Ann wrote:I would guess that the image is originally black and white. Black and white astronomical images are typically colored white, yellow, orange, red/brown and black, particularly when the images are produced for educational purposes. Lighter colors normally represent higher temperatures, higher energies or greater concentrations.

An example of a false-color orange-looking originally black and white picture is this (ultraviolet?) ESA/NASA image of the Sun. As a color commentator, I hate the suggestion that the Sun is orange (it isn't!!!!), but it is made to look like that in very many "scientific" images.
This false color palette (often called "heat") maps intensity to a color range- black to white, with intermediate grays ranging from reds to orange to yellow. This palette is popular because it maximizes the amount of range the eye can see while still maintaining what seems a natural sense of brightness. There are palettes that utilize the entire rainbow which let us see more intensity variation, but at the expense of losing the sense of actual intensity.

Re: APOD: The Perseus Cluster Waves (2017 May 04)

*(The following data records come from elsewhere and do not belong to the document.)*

Lemma sim_horizon next : can_apply next c → posts (run_task members id (THorizon next)).
Proof.
  intros (cm & Hcm & Hle). cbn [run_task]. unfold horizon_one. wp_step.
  assert (next ≤ N.of_nat (an_commit a)) as Hn.
  { destruct (stands_view _ _ _ _ node_stands) as (v & _ & (_ & Hci & _) & Hcom);
      [intros Hst; by rewrite Hst in Hcm|]. rewrite Hcm in Hcom. injection Hcom as ->. by rewrite <-Hci. }
  eapply wp_mono; [apply (wp_locked_node members id _ c a (λ _ n', moves members id (Forall quiet) a n'));
    [apply node_stands|apply closed_quiet|]|..]; cbn beta.
  - wp_step. apply wp_on_node. eapply wp_mono; [apply horizon_spec; [apply node_stands|done]|..]; cbn beta;
      intros r n' Hst; [|by apply qmoves_refl].
    destruct r as [u|e]; apply wp_on_node.
    + by apply (q_delegate_field members id).
    + by apply (q_apply_fatal members id).
  - intros _ c' Hm. apply wp_ret. by apply simulated_quiet.
  - intros _ c' Hm. by apply simulated_quiet.
Qed.

Lemma sim_task t : task_ok members C id c t → posts (run_task members id t).
Proof.
  destruct t; cbn [task_ok]; intros Hok.
  - apply sim_tick.
  - apply sim_qop, q_step_down.
  - apply sim_qop, q_pre_vote.
  - by apply sim_qop, q_pre_vote_term.
  - apply sim_pre_vote_won.
  - by apply sim_vote.
  - destruct Hok. by apply sim_vote_reply.
  - by apply sim_tally.
  - by apply sim_promote.
  - by apply sim_propose.
  - apply sim_probe.
  - destruct Hok as (? & ? & ?). by apply sim_strategy.
  - destruct Hok. by apply sim_append.
  - destruct Hok. by apply sim_reply.
  - apply sim_qsh, qsh_feed.
  - by apply sim_horizon.
  - apply sim_qsh, qsh_fatal.
Qed.

(** *** Restarts *)

Lemma try_new_spec identity applied thresholds rng (s : S) v (n' : node) :
  repr s v → LogicalNode_try_new identity applied thresholds rng s = Ok n' →
  ln_store n' = s ∧ ∃ m, ln_state n' = RS_Follower m ∧ rn_identity m = identity ∧
    rn_last_committed m = lv_committed v.
Proof.
  intros Hv. unfold LogicalNode_try_new. destruct (generate_election_timeout _ _) as [timeout g].
  destruct applied as [x|]; cbn; [|done].
  destruct (node_read last_committed s) as [k|] eqn:Hk; cbn; [|done]. destruct (k <? x); [done|].
  unfold try_new_with_applied, mbind, st_bind, node_reads, st_reads. rewrite Hk.
  intros [= <-]. split; [done|]. eexists. split_and!; [done..|]. cbn.
  eapply node_read_Ok; [|done]. by apply last_committed_law.
Qed.

Lemma sim_restart s f identity thresholds rng o f' :
  reopened (ln_store (sh_node c)) s → node_id identity = id →
  boot_shell identity thresholds rng s f = (o, f') → sim [] (default (down s f' c) o).
Proof.
  intros Hre Hident. pose proof node_stands as Hn.
  destruct (stands_leaves _ _ _ _ Hn) as (v0 & vd & Hh & Hs).
  destruct (reopened_law _ _ vd Hre (proj2 Hh)) as [Hr Hd].
  assert (sim [] (down s f' c)) as Hdown.
  { apply simulated_quiet. apply (qmoves_step _ _ NTau _ _ (as_down a)); [|by apply q_idle_step; [|right]|by left].
    apply stands_down; [|done]. exists vd, vd. split; [by split|]. by eapply shows_role. }
  unfold boot_shell. destruct (recover s f) as [[u|e] f1]; [|by intros [= <- <-]].
  destruct (LogicalNode_try_new _ _ _ _ s) as [n'|e] eqn:Hnew; [|by intros [= <- <-]].
  unfold shell_new. destruct (consensus_progress n') as [[p|h] n1] eqn:Hp; cbn; intros [= <- <-]; [|done]. cbn.
  apply consensus_progress_same in Hp as [-> _].
  destruct (try_new_spec _ _ _ _ _ vd _ Hr Hnew) as (Hstore & m & Hst & Hid & Hcm).
  apply simulated_quiet. cbn.
  apply (qmoves_step _ _ NTau _ _ (with_hs (an_hs a) RIdle a)); [|by apply q_idle_step; [|left]|by left].
  split; rewrite ?Hst; try done.
  - unfold owned, rn_node_id. cbn. by rewrite Hid.
  - unfold is_poisoned. rewrite Hst, Hstore. exists vd. split; [by split|]. split; [by eapply shows_role|].
    cbn. by rewrite Hcm.
Qed.
End node.

(** *** Every step and every reachable cluster *)

Lemma rcstep_tracks C C' R :
  rinv members R → tracks C R → rcstep members reopens C C' → ∃ R', rsteps R R' ∧ tracks C' R'.
Proof.
  intros Hinv Htr Hstep. destruct Hstep as [id c t r c' Hc Hok Hrun|id c s f identity th rng o f' Hc Hre Hf Hid Hboot];
    destruct (tr_shells _ _ Htr _ _ Hc) as (_ & _ & a & Ha & _).
  - pose proof (wp_run _ _ _ _ _ _ (sim_task Hinv Htr Hc Ha t Hok) Hrun) as Hsim. by destruct r.
  - by apply (sim_restart Hinv Htr Hc Ha s f identity th rng o f').
Qed.

Lemma rsteps_inv R R' : rinv members R → rsteps R R' → rinv members R'.
Proof. intros Hinv Hs. revert Hinv. induction Hs as [|R R1 R' Hstep _ IH]; [done|]. intros. by eapply IH, rstep_inv. Qed.

Lemma rcsteps_tracks C C' R :
  rinv members R → tracks C R → rtc (rcstep members reopens) C C' → ∃ R', rsteps R R' ∧ tracks C' R'.
Proof.
  intros Hinv Htr Hs. revert R Hinv Htr. induction Hs as [C|C C1 C' Hstep _ IH]; intros R Hinv Htr; [by exists R|].
  destruct (rcstep_tracks _ _ _ Hinv Htr Hstep) as (R1 & Hr1 & Htr1).
  destruct (IH R1 (rsteps_inv _ _ Hinv Hr1) Htr1) as (R' & ? & ?). exists R'. split; [by etrans|done].
Qed.

Lemma initial_tracks C : rc_initial members C → ∃ R, r_initial members R ∧ tracks C R.
Proof.
  intros [Hmem Hfol Hstore Hiss].
  assert (∃ M : gmap N ANode, ∀ id, match rc_shells C !! id with
    | Some c => ∃ a, M !! id = Some a ∧ stands members id (sh_node c) a ∧
        an_role a = RIdle ∧ an_log a = [] ∧ an_commit a = O
    | None => M !! id = None end) as [M HM].
  { clear Hiss. induction (rc_shells C) as [|id c m Hid IH] using map_ind.
    - exists ∅. intros id. by rewrite !lookup_empty.
    - assert (∀ id' c', m !! id' = Some c' → <[id:=c]> m !! id' = Some c') as Hsub.
      { intros id' c' Hc'. rewrite lookup_insert_ne; [done|congruence]. }
      destruct IH as [M HM]; [eauto..|].
      destruct (Hstore id c) as (v & Hh & Hl & Hcm & Hsi & Hsnt); [apply lookup_insert_eq|].
      destruct (Hfol id c) as (f & Hst & Hf & Hfc); [apply lookup_insert_eq|].
      exists (<[id := mkA (hs v) [] 0 RIdle]> M). intros id'.
      destruct (decide (id' = id)) as [->|Hne].
      + rewrite !lookup_insert_eq. eexists. split; [done|]. split; [|done].
        split; rewrite ?Hst; try done. unfold is_poisoned. rewrite Hst. exists v. split; [done|].
        split; [|cbn; by rewrite Hfc, Hcm]. split_and!; [done|done|]. split_and!; [done|done|].
        intros i. rewrite Hl, lookup_empty. by destruct (i =? 0).
      + rewrite !lookup_insert_ne by done. apply HM. }
  exists (mkR M ∅ ∅ ∅ [] [] []). split.
  - split; try done; cbn; intros id a Ha; specialize (HM id); destruct (rc_shells C !! id) as [c|] eqn:Hc.
    + by apply (Hmem id c).
    + congruence.
    + destruct HM as (a' & Ha' & _ & ?). congruence.
    + congruence.
  - split.
    + intros id c Hc. destruct (Hmem id c Hc). split_and!; [done..|]. specialize (HM id). rewrite Hc in HM.
      destruct HM as (a & ? & ? & _). by exists a.
    + rewrite Hiss. by intros i ?%elem_of_nil.
Qed.

Lemma reachable_tracks C : rc_reachable members reopens C → ∃ R, rinv members R ∧ tracks C R.
Proof.
  intros (C0 & Hinit & Hs). destruct (initial_tracks C0 Hinit) as (R0 & HR0%r_initial_inv & Htr).
  destruct (rcsteps_tracks _ _ _ HR0 Htr Hs) as (R & Hr & Htr'). exists R. split; [by eapply rsteps_inv|done].
Qed.
End refinement.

by neufer » Fri May 05, 2017 3:59 am

tomatoherd wrote:
If the intergalactic medium in this cluster has a temperature of "tens of millions of degrees", what does this mean? I realize that if the medium is extremely rarefied like such space, that the heat capacity can't be all that much. For illustration only, if one lone molecule in a cubic meter zipping around at relativistic speeds has a "temperature" of millions, would that essential vacuum feel cold or hot? With one molecule, that meter of space certainly couldn't cook my egg. (Related to this, if the ambient temperature of the whole cluster is "tens' of millions", how do all the physical processes work, and does that exclude possibility of life in those galaxies?) And if you answer that indeed, such a cubic meter would feel "cold", then what on earth is the purpose of talking about temperature? Wouldn't measures of energy be more helpful? What am i missing? I took 3 college physics courses, and got honors. Did I miss that week of class???
"Tens of millions of degrees" does, in fact, mean X-rays.

The Sun's 6,000K gives us visible light of energy ~2eV.

A 5,000 times hotter gas at 30,000,000K gives us X-ray light of energy ~10keV
...but that is not "zipping around at relativistic speeds" even for 510keV electrons.

If the gas was at densities of ~1/5000 atmospheric densities it might produce atmospheric pressures
...but the densities are many many orders of magnitude less than that!

Thus the gas would impart no pressure or heat and the non-relativistic particles are harmless.

The only danger might be the X-rays (depending upon their energy & intensity).

Re: APOD: The Perseus Cluster Waves (2017 May 04)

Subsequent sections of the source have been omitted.